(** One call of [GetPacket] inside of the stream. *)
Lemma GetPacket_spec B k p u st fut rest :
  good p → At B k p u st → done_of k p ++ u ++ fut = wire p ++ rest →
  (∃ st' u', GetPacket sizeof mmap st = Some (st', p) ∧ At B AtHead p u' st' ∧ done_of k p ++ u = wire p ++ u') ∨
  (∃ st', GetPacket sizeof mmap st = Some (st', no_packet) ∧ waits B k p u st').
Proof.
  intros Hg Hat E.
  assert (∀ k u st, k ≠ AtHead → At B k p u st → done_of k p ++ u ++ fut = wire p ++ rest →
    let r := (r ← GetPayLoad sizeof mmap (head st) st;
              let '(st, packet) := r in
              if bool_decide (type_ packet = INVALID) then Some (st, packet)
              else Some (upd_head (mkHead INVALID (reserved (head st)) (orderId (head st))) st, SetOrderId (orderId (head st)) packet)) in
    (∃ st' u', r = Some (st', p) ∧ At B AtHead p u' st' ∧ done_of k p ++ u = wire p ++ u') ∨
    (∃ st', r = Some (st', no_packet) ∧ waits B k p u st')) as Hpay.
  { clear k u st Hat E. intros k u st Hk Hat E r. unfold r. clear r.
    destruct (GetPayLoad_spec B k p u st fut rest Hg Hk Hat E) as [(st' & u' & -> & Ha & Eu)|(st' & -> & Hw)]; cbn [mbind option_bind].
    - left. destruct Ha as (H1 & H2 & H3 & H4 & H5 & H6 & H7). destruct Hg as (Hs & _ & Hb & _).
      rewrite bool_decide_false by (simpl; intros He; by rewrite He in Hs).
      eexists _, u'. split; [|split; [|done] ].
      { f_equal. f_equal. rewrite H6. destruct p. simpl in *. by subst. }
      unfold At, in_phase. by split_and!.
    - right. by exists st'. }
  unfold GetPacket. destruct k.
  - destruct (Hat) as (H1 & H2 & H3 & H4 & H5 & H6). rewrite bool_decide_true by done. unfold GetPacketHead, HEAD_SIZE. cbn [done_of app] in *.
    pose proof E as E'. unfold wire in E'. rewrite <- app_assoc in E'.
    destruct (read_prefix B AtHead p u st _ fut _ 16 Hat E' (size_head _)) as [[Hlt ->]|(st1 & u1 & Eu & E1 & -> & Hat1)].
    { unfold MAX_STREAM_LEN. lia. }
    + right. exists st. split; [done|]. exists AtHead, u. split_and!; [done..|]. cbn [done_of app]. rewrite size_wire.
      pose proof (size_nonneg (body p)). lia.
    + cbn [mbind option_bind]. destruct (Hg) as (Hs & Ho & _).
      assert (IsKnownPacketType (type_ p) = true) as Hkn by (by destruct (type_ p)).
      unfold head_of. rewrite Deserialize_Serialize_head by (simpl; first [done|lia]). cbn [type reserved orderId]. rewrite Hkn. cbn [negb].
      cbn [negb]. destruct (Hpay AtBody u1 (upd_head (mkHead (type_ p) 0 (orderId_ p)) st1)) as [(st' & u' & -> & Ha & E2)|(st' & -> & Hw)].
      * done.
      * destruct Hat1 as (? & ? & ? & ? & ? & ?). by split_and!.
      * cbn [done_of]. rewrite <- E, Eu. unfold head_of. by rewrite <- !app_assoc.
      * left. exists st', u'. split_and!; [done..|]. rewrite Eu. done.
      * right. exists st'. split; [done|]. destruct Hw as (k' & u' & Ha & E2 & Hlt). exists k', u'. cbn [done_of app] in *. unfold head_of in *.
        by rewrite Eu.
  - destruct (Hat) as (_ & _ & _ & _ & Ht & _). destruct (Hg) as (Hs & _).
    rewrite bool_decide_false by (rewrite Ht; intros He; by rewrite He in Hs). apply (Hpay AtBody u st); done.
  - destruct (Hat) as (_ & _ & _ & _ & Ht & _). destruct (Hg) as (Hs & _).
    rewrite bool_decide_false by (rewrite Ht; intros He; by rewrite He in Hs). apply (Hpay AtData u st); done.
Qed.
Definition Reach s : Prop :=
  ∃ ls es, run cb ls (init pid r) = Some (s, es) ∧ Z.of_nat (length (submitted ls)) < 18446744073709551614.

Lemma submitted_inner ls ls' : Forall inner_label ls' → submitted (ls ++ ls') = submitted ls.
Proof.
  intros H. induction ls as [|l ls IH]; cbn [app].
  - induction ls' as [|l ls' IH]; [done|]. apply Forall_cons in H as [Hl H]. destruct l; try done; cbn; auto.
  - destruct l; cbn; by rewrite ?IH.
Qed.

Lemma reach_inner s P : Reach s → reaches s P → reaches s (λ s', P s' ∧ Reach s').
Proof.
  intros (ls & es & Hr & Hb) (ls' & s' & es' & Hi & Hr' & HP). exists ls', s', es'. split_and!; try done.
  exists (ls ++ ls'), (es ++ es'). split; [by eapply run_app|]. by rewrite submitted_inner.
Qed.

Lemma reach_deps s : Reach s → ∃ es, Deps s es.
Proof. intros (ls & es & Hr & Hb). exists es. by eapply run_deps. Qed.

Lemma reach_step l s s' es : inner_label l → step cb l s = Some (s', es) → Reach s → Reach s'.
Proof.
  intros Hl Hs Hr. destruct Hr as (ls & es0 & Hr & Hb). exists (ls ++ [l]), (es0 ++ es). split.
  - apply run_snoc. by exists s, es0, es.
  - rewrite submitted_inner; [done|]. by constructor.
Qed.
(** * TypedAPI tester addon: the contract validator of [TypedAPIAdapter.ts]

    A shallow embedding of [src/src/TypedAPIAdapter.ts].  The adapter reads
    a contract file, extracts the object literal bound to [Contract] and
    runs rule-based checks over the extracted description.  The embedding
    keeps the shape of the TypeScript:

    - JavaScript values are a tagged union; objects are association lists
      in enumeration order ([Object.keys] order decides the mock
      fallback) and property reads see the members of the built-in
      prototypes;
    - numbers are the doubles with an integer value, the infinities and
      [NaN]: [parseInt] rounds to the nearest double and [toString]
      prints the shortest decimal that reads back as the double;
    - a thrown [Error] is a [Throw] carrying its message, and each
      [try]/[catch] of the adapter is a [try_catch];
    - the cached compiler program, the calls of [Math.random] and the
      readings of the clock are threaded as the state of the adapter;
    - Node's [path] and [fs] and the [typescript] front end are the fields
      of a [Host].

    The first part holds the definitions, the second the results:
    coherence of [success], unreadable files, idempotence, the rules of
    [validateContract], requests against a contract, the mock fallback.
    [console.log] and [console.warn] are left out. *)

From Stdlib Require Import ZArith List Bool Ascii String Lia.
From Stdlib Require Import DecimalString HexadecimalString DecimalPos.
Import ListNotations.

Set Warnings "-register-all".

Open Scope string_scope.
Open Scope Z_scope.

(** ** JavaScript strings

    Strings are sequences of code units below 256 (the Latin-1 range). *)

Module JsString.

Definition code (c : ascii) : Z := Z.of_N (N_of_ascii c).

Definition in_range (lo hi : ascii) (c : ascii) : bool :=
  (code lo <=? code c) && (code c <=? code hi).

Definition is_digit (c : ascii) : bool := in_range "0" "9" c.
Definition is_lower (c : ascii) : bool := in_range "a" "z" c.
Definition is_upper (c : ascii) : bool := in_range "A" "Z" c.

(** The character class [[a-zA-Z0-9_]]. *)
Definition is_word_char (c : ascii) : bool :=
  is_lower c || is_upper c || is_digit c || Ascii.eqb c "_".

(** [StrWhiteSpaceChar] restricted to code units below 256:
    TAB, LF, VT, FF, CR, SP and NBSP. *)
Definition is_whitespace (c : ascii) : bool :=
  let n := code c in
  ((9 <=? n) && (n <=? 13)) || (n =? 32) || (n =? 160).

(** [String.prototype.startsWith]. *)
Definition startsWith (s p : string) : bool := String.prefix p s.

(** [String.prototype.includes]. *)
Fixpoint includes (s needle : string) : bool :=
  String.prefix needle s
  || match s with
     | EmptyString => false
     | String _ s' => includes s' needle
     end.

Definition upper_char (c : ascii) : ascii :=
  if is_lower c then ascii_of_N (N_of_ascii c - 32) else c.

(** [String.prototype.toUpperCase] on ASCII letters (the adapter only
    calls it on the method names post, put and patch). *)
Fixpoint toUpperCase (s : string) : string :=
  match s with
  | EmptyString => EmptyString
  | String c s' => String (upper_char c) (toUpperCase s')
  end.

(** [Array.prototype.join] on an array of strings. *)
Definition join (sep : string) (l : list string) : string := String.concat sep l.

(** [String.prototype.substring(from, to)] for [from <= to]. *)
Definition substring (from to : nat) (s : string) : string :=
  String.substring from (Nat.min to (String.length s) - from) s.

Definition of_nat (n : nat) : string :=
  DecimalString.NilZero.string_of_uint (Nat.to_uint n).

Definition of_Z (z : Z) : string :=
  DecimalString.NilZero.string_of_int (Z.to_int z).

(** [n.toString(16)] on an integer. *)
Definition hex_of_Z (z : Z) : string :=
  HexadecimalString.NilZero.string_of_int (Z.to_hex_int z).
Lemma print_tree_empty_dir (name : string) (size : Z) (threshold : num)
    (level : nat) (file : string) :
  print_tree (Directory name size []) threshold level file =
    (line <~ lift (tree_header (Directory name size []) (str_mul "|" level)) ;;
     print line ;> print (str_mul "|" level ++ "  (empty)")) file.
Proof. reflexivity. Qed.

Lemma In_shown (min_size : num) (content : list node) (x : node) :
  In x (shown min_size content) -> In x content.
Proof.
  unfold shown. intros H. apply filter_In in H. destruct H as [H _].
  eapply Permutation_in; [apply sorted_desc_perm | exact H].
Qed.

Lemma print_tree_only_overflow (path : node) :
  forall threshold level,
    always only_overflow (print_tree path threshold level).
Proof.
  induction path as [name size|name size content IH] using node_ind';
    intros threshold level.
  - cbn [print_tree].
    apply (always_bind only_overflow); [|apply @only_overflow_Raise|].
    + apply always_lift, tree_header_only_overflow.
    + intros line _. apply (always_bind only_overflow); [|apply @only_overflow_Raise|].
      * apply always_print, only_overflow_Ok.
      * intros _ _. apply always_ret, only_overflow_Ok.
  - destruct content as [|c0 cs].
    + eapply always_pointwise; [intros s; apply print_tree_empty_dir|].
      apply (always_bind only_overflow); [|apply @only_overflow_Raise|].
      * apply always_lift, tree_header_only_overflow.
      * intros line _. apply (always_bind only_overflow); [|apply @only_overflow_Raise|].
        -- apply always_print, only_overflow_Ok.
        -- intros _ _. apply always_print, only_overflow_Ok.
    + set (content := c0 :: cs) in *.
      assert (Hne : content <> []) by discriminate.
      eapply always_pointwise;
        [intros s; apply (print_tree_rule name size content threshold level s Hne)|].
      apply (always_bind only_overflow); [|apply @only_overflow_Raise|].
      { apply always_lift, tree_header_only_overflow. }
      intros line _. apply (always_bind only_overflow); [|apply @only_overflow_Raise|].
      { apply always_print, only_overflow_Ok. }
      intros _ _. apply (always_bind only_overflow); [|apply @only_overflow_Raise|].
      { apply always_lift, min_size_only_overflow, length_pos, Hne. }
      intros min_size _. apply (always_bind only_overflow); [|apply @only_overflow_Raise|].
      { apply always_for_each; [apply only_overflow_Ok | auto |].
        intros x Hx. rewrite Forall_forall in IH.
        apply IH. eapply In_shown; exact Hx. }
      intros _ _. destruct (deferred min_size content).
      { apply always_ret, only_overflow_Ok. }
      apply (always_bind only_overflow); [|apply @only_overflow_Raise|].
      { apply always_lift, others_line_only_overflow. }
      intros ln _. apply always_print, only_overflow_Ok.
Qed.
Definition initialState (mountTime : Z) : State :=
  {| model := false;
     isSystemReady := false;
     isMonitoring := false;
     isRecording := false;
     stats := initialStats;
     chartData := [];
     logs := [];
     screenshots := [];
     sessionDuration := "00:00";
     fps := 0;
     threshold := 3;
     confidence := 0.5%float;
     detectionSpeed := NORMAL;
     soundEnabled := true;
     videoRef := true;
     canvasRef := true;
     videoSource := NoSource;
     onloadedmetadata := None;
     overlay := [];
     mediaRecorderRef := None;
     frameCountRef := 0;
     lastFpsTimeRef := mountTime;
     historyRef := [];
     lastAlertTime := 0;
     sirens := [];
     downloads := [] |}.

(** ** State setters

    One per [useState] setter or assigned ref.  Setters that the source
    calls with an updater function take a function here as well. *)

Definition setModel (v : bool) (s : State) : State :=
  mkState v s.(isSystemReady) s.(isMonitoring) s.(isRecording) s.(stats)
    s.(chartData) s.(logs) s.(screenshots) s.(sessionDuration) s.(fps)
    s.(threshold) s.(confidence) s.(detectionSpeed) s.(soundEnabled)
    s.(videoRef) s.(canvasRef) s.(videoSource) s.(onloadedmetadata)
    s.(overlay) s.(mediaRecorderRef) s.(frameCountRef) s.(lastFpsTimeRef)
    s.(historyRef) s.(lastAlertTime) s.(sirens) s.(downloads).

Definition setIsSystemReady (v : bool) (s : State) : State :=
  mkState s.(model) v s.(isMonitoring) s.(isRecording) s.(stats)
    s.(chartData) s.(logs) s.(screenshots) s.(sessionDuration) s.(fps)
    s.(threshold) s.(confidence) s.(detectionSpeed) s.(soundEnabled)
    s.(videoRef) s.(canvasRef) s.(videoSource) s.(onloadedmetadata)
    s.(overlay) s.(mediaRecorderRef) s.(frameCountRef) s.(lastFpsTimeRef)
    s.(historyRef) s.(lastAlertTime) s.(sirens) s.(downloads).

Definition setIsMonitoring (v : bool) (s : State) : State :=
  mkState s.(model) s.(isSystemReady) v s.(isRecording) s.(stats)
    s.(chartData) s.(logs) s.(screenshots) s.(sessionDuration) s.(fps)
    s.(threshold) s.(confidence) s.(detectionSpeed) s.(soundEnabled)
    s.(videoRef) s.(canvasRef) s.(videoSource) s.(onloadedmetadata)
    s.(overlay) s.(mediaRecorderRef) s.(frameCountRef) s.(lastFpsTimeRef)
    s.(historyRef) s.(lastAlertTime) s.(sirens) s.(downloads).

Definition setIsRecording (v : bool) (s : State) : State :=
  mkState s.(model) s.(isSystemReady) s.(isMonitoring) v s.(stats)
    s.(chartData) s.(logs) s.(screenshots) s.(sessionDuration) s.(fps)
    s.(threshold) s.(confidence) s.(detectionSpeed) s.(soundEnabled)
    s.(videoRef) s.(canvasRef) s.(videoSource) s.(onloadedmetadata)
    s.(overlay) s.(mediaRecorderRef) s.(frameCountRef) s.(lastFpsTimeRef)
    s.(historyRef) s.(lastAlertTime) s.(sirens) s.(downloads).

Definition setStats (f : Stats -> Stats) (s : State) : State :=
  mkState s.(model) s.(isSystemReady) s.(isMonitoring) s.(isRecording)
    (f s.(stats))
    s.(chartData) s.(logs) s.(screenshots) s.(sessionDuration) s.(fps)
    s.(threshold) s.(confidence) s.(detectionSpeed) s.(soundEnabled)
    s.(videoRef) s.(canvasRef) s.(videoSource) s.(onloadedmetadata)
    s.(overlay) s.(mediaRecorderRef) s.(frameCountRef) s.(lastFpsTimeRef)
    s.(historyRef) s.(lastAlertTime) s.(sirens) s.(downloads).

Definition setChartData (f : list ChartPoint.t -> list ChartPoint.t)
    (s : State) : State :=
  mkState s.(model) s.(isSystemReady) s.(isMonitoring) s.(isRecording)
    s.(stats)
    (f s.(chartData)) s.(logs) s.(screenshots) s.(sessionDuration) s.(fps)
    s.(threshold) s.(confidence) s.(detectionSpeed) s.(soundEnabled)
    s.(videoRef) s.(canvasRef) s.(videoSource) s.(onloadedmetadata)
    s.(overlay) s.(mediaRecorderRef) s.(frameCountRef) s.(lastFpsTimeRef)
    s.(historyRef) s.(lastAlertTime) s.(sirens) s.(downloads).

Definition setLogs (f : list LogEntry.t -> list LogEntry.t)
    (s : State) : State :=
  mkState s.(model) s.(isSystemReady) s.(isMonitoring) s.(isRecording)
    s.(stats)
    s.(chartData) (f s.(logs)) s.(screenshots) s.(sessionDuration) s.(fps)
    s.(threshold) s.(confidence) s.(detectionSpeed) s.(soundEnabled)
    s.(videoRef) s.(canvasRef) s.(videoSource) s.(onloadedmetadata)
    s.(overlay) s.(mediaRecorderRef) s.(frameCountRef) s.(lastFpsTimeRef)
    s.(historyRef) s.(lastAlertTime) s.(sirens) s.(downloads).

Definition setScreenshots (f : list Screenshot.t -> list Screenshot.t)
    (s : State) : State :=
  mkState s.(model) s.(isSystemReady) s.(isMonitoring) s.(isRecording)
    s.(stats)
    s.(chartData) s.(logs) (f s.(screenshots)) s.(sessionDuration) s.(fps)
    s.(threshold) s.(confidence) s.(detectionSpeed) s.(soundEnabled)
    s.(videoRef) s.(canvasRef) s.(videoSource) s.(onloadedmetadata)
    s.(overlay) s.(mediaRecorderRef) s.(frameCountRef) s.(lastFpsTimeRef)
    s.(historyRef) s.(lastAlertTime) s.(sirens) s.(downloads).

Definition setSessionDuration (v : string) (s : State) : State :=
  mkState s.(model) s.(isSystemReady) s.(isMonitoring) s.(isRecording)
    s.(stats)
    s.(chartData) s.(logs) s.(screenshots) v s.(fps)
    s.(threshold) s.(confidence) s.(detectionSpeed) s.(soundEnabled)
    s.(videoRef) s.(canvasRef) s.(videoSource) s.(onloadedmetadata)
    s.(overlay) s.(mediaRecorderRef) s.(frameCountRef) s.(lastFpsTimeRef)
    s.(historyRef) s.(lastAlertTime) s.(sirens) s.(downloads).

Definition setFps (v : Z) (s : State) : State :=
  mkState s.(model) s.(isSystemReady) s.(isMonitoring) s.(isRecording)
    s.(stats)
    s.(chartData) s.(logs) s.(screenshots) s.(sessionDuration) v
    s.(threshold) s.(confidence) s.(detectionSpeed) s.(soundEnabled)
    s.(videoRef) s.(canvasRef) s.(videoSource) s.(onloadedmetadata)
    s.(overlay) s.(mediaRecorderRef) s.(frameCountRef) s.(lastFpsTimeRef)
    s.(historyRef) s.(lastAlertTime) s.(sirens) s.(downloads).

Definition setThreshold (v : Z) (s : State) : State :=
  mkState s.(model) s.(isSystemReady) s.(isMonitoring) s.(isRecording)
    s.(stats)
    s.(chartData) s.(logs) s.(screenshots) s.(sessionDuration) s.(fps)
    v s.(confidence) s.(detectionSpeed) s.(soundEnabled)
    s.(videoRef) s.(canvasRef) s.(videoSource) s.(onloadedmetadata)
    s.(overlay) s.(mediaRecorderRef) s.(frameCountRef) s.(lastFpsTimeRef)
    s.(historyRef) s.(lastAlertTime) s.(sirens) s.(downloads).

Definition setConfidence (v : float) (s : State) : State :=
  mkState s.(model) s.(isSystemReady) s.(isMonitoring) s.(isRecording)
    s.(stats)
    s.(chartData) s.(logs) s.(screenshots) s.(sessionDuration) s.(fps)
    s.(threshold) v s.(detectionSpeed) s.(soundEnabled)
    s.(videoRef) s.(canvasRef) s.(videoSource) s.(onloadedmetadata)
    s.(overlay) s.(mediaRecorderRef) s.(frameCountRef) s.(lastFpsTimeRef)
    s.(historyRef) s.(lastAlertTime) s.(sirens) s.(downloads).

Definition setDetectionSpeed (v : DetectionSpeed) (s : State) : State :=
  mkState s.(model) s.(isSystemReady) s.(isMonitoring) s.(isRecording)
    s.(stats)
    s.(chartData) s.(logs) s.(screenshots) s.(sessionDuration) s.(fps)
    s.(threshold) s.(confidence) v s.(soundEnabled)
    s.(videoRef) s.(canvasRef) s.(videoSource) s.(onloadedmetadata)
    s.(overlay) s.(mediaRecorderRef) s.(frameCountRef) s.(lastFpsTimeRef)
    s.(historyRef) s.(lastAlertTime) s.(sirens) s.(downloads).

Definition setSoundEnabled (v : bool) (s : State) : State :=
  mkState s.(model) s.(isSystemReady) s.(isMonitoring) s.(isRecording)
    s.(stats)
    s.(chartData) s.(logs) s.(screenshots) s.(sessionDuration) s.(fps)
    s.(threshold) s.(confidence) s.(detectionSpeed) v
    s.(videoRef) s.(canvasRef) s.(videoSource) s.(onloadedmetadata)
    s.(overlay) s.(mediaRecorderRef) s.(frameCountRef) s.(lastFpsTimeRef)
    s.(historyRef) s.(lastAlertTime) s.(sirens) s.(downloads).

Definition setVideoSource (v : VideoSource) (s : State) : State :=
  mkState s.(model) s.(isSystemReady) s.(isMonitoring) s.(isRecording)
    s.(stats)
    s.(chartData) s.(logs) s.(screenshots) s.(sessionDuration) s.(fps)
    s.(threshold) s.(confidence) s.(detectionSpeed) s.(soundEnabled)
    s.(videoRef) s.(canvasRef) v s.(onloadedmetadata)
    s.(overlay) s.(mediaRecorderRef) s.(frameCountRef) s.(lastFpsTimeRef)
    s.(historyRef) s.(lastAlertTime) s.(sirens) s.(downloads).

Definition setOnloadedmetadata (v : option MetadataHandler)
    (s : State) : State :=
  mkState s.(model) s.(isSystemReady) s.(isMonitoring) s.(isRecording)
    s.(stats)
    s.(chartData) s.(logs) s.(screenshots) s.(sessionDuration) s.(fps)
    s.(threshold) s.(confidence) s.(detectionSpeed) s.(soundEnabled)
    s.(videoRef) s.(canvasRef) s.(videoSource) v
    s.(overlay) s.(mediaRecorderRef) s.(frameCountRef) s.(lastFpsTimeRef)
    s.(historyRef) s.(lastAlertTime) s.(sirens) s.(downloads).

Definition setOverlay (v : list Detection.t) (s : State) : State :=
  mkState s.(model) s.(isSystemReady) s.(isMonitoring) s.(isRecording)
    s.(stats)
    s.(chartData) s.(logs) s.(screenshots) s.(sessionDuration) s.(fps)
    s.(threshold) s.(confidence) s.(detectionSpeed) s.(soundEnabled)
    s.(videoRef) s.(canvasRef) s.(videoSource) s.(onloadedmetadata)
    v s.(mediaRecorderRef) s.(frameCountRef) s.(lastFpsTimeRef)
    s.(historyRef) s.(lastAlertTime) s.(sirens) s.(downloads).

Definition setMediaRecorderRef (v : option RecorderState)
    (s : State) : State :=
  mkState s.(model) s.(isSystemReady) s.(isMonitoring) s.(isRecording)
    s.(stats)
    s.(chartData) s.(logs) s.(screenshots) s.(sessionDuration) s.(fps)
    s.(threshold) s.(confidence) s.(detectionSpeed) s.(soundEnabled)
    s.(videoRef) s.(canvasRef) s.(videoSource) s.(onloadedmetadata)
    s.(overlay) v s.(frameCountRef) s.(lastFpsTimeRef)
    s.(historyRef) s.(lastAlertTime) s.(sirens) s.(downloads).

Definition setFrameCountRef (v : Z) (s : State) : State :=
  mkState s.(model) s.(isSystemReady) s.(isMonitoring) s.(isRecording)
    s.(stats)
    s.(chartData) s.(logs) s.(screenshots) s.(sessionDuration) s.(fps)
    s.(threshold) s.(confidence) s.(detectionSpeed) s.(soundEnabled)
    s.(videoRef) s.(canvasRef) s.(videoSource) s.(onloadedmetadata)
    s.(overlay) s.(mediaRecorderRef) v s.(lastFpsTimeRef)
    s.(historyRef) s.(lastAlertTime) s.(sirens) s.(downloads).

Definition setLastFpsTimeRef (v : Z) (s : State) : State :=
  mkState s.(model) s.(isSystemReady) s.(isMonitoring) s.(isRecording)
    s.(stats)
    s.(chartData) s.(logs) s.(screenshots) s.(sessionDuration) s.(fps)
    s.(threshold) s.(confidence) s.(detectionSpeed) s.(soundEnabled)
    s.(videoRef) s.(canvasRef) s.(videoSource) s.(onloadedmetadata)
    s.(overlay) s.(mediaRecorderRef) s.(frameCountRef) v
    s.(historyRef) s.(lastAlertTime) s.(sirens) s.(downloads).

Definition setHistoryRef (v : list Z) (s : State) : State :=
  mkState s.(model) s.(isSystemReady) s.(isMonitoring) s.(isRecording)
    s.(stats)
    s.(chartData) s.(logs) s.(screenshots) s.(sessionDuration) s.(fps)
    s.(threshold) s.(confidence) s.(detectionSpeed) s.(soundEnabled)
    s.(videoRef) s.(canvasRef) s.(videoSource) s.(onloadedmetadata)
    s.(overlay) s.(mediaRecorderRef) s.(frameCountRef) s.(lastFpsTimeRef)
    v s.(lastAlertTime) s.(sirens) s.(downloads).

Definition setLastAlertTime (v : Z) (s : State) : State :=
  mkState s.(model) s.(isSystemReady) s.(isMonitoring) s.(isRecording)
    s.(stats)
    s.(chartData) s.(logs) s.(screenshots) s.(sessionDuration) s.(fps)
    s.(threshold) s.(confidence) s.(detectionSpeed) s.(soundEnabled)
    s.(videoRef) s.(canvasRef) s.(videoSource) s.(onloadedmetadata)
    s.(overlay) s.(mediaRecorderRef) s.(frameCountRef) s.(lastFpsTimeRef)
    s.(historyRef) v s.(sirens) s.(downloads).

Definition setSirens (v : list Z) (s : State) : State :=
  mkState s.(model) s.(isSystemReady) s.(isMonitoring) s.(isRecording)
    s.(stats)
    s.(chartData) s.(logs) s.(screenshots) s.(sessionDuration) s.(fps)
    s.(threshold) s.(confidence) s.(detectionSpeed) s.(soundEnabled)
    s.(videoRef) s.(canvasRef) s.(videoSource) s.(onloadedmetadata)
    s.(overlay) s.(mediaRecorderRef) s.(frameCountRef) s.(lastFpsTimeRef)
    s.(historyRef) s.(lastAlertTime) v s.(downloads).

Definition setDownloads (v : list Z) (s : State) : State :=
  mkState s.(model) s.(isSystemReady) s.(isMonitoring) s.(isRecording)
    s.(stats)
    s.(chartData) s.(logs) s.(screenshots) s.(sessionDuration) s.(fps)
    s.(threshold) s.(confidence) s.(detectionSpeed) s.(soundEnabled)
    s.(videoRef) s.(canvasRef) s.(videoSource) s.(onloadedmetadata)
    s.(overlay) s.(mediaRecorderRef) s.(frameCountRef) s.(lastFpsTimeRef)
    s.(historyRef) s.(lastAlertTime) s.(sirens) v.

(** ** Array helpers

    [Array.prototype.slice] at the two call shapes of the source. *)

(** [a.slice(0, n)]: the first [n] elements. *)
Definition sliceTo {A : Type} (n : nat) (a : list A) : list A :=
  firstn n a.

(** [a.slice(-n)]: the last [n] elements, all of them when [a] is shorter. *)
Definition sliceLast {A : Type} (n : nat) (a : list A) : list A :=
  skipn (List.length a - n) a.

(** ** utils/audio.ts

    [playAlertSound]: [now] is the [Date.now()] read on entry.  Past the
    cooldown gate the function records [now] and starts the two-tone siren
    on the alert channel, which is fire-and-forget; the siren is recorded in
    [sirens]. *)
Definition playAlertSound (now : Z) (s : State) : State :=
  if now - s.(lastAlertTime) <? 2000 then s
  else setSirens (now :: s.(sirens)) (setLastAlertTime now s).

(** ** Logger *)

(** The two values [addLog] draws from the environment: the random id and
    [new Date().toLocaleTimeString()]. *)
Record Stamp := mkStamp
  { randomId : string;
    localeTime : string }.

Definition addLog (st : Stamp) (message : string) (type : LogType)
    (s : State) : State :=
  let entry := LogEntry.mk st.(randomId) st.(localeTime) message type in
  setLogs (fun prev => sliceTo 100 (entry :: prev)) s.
- - - - - - -
Task goal - Go over the records above line by line and count those holding the word "function". Reply only with the number.

Answer for this exercise - 2